Rosen and U.S. Sen. Catherine Cortez Masto, both Democrats, led a bipartisan group in April that urged Biden to commit up to $3.75 billion in federal infrastructure funds toward what they call a public-private partnership.
According to planners, trains traveling at nearly 200 mph could reduce a four-hour road trip from a station in Las Vegas through Victorville to a light-rail line in Rancho Cucamonga in half.

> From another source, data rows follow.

Lemma addFixtures_paths_additive_witness :
  createIFF sampleOptions sampleDirectory None None emptyWorld = (Ok sampleBase, sampleWorld)
  ∧ addFixtures sampleOptions sampleBase sampleAddition sampleWorld
    = (Ok sampleAdded, sampleAddedWorld)
  ∧ rootDir sampleAdded = rootDir sampleBase
  ∧ tbl_get "b/b.txt" (paths sampleAdded) = Some "/tmp/fixtures/a/b/b.txt"
  ∧ tbl_get "b/a.txt" (paths sampleAdded) = tbl_get "b/a.txt" (paths sampleBase)
  ∧ tbl_get "d.txt" (paths sampleAdded) = None.
Proof.
  assert (createIFF sampleOptions sampleDirectory None None emptyWorld
          = (Ok sampleBase, sampleWorld)) as Hbase by run.
  assert (addFixtures sampleOptions sampleBase sampleAddition sampleWorld
          = (Ok sampleAdded, sampleAddedWorld)) as Hadd by run.
  destruct (addFixtures_paths_additive sampleOptions sampleDirectory None None emptyWorld
              sampleBase sampleWorld sampleAddition sampleWorld sampleAdded
              sampleAddedWorld Hbase Hadd) as (Hroot & _ & Hget).
  split; [exact Hbase|]. split; [exact Hadd|]. split; [exact Hroot|].
  rewrite !Hget. split; [run|]. split; run.
Defined.

Lemma fork_preserves_disjoint_source_witness :
  disk (fork sampleOptions sampleBase sampleAddition None sampleWorld).2
    !! ["tmp"; "fixtures"; "a"; "b"; "a.txt"]
  = disk sampleWorld !! ["tmp"; "fixtures"; "a"; "b"; "a.txt"].
Proof.
  apply (fork_preserves_disjoint_source sampleOptions sampleBase sampleAddition None
           sampleWorld (fork sampleOptions sampleBase sampleAddition None sampleWorld).1
           (fork sampleOptions sampleBase sampleAddition None sampleWorld).2).
  - by destruct (fork sampleOptions sampleBase sampleAddition None sampleWorld).
  - decided.
  - decided.
  - decided.
  - decided.
  - decided.
  - decided.
  - decided.
Defined.


(** C4, as the code has it: for a resolution [R > 0] and a non-empty
    aggregation map, first-of-maximum defuzzification returns the first
    sample point, in ascending order of [i], that attains the maximum of
    [m] over the scan — the last point at which the running maximum
    strictly increased; it fails exactly when the map is empty or every
    [m (x i)] is 0. *)
Theorem C4_first_of_maximum (range : ranger) (DefaultResolution : Z)
    (outputVar : variable.FuzzyVariable) (memberships : gmap string Qc)
    (R : Z) :
  range_ok range → (0 < R)%Z →
  let x := λ i : Z,
    variable.MinValue outputVar
    + float64 i * ((variable.MaxValue outputVar
                    - variable.MinValue outputVar) / float64 R) in
  let m := aggregated range outputVar memberships in
  let fom :=
    defuzzifyFOMWithResolution range DefaultResolution outputVar memberships R
  in
  let nothing_fired := ∀ i, (0 ≤ i ≤ R)%Z → m (x i) = 0 in
  (is_Err fom ↔ memberships = ∅ ∨ nothing_fired)
  ∧ (memberships = ∅ ∨ nothing_fired → fom = Err NoRulesFired)
  ∧ (memberships ≠ ∅ → ¬ nothing_fired →
     ∃ k, (0 ≤ k ≤ R)%Z
          ∧ (∀ i, (0 ≤ i ≤ R)%Z → m (x i) ≤ m (x k))
          ∧ (∀ j, (0 ≤ j < k)%Z → m (x j) < m (x k))
          ∧ fom = Ok (x k)).
Proof.
  intros Hrange HR x m fom nothing_fired.
  destruct (FOM_unfold range DefaultResolution outputVar memberships R HR)
    as (F & Hmax & Hfail & Hok).
  fold fom in Hfail, Hok.
  pose proof (max_zero_iff range outputVar memberships R F Hmax) as Hzero.
  change (F = 0 ↔ nothing_fired) in Hzero.
  assert (memberships = ∅ ∨ nothing_fired → fom = Err NoRulesFired) as Hfail'.
  { intros [?|?]; apply Hfail; [by left | right; by apply Hzero]. }
  assert (memberships ≠ ∅ → ¬ nothing_fired →
          ∃ k, (0 ≤ k ≤ R)%Z
               ∧ (∀ i, (0 ≤ i ≤ R)%Z → m (x i) ≤ m (x k))
               ∧ (∀ j, (0 ≤ j < k)%Z → m (x j) < m (x k))
               ∧ fom = Ok (x k)) as Hok'.
  { intros Hne Hnz. destruct (Hok Hne) as (k & Hk & HkF & Hbefore & Hres).
    { intros ?. by apply Hnz, Hzero. }
    change (m (x k) = F) in HkF.
    exists k. split; [done|]. rewrite HkF. split; [|done].
    intros i Hi. destruct Hmax as [_ Hle]. rewrite Forall_forall in Hle.
    apply Hle, list_elem_of_fmap. exists (x i). split; [done|].
    apply list_elem_of_fmap. exists i. split; [done|].
    by apply (elem_of_indices R). }
  split; [|done].
  split.
  - intros Herr. destruct (decide (memberships = ∅)); [by left|].
    right. destruct (decide (F = 0)) as [?|HF]; [by apply Hzero|].
    destruct Hok' as (k & _ & _ & _ & Hres); [done| |].
    + intros ?. by apply HF, Hzero.
    + rewrite Hres in Herr. done.
  - intros H. by rewrite Hfail'.
Qed.

(** The aggregation map of the test suite is well formed. *)
Lemma wf_fired : wf_aggregation example.FanSpeed example.fired.
Proof.
  apply map_Forall_insert_2; [|apply map_Forall_singleton].
  - split; [by_compute|]. exists (example.tri "Low" 0 0 50).2.
    split; [reflexivity|]. intros p.
    apply membership_facts.Triangular_Evaluate_in01.
  - split; [by_compute|]. exists (example.tri "High" 50 100 100).2.
    split; [reflexivity|]. intros p.
    apply membership_facts.Triangular_Evaluate_in01.
Defined.

Lemma C1_centroid_witness :
  defuzzifyCOGWithResolution example.range0 1000 example.FanSpeed
    example.fired 10 = Ok (float64 80)
  ∧ ∀ p, ∃ setName strength outputSet,
      example.fired !! setName = Some strength
      ∧ variable.Sets example.FanSpeed !! setName = Some outputSet
      ∧ aggregated example.range0 example.FanSpeed example.fired p
        = set.Evaluate outputSet p * strength.
Proof.
  destruct (C1_centroid example.range0 1000 example.FanSpeed example.fired 10)
    as (_ & _ & _ & Hok & _ & _ & Hmax); [intros A mp; reflexivity | lia |].
  split.
  - rewrite Hok; [f_equal|..]; by_compute.
  - intros p. apply Hmax; [exact wf_fired | by_compute].
Defined.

They claim the service might help reduce weekend or end-of-holiday travel traffic congestion on the 15 Freeway near the Nevada-California border, which sometimes stretch nearly 15 miles.
“Connecting Las Vegas and Southern California by high-speed rail will create tens of thousands of good-paying union jobs, boost our Southern Nevada tourism economy, and finally help us cut down on I-15 traffic,” Cortez Masto said Tuesday in a statement.
Demands for a high-speed rail route from the Mojave Desert to Las Vegas date back at least to 2001, according to Dina Titus, a Democrat who represents the Las Vegas Strip. Over the years, the idea had beginnings, stops, and many names until being derailed by the COVID-19 pandemic.
Brightline Holdings LLC of Florida, which established the only privately-owned and managed intercity passenger railroad in the United States, is planned to model the line on service it began on Florida’s east coast in 2014. That route now connects Miami and Orlando, with trains reaching speeds of up to 125 miles per hour.
Other locations where high-speed trains have been suggested include the 240-mile stretch in Texas between Dallas and Houston, as well as a 500-mile line between Los Angeles and San Francisco, which has been plagued by rising prices, funding issues, and other setbacks.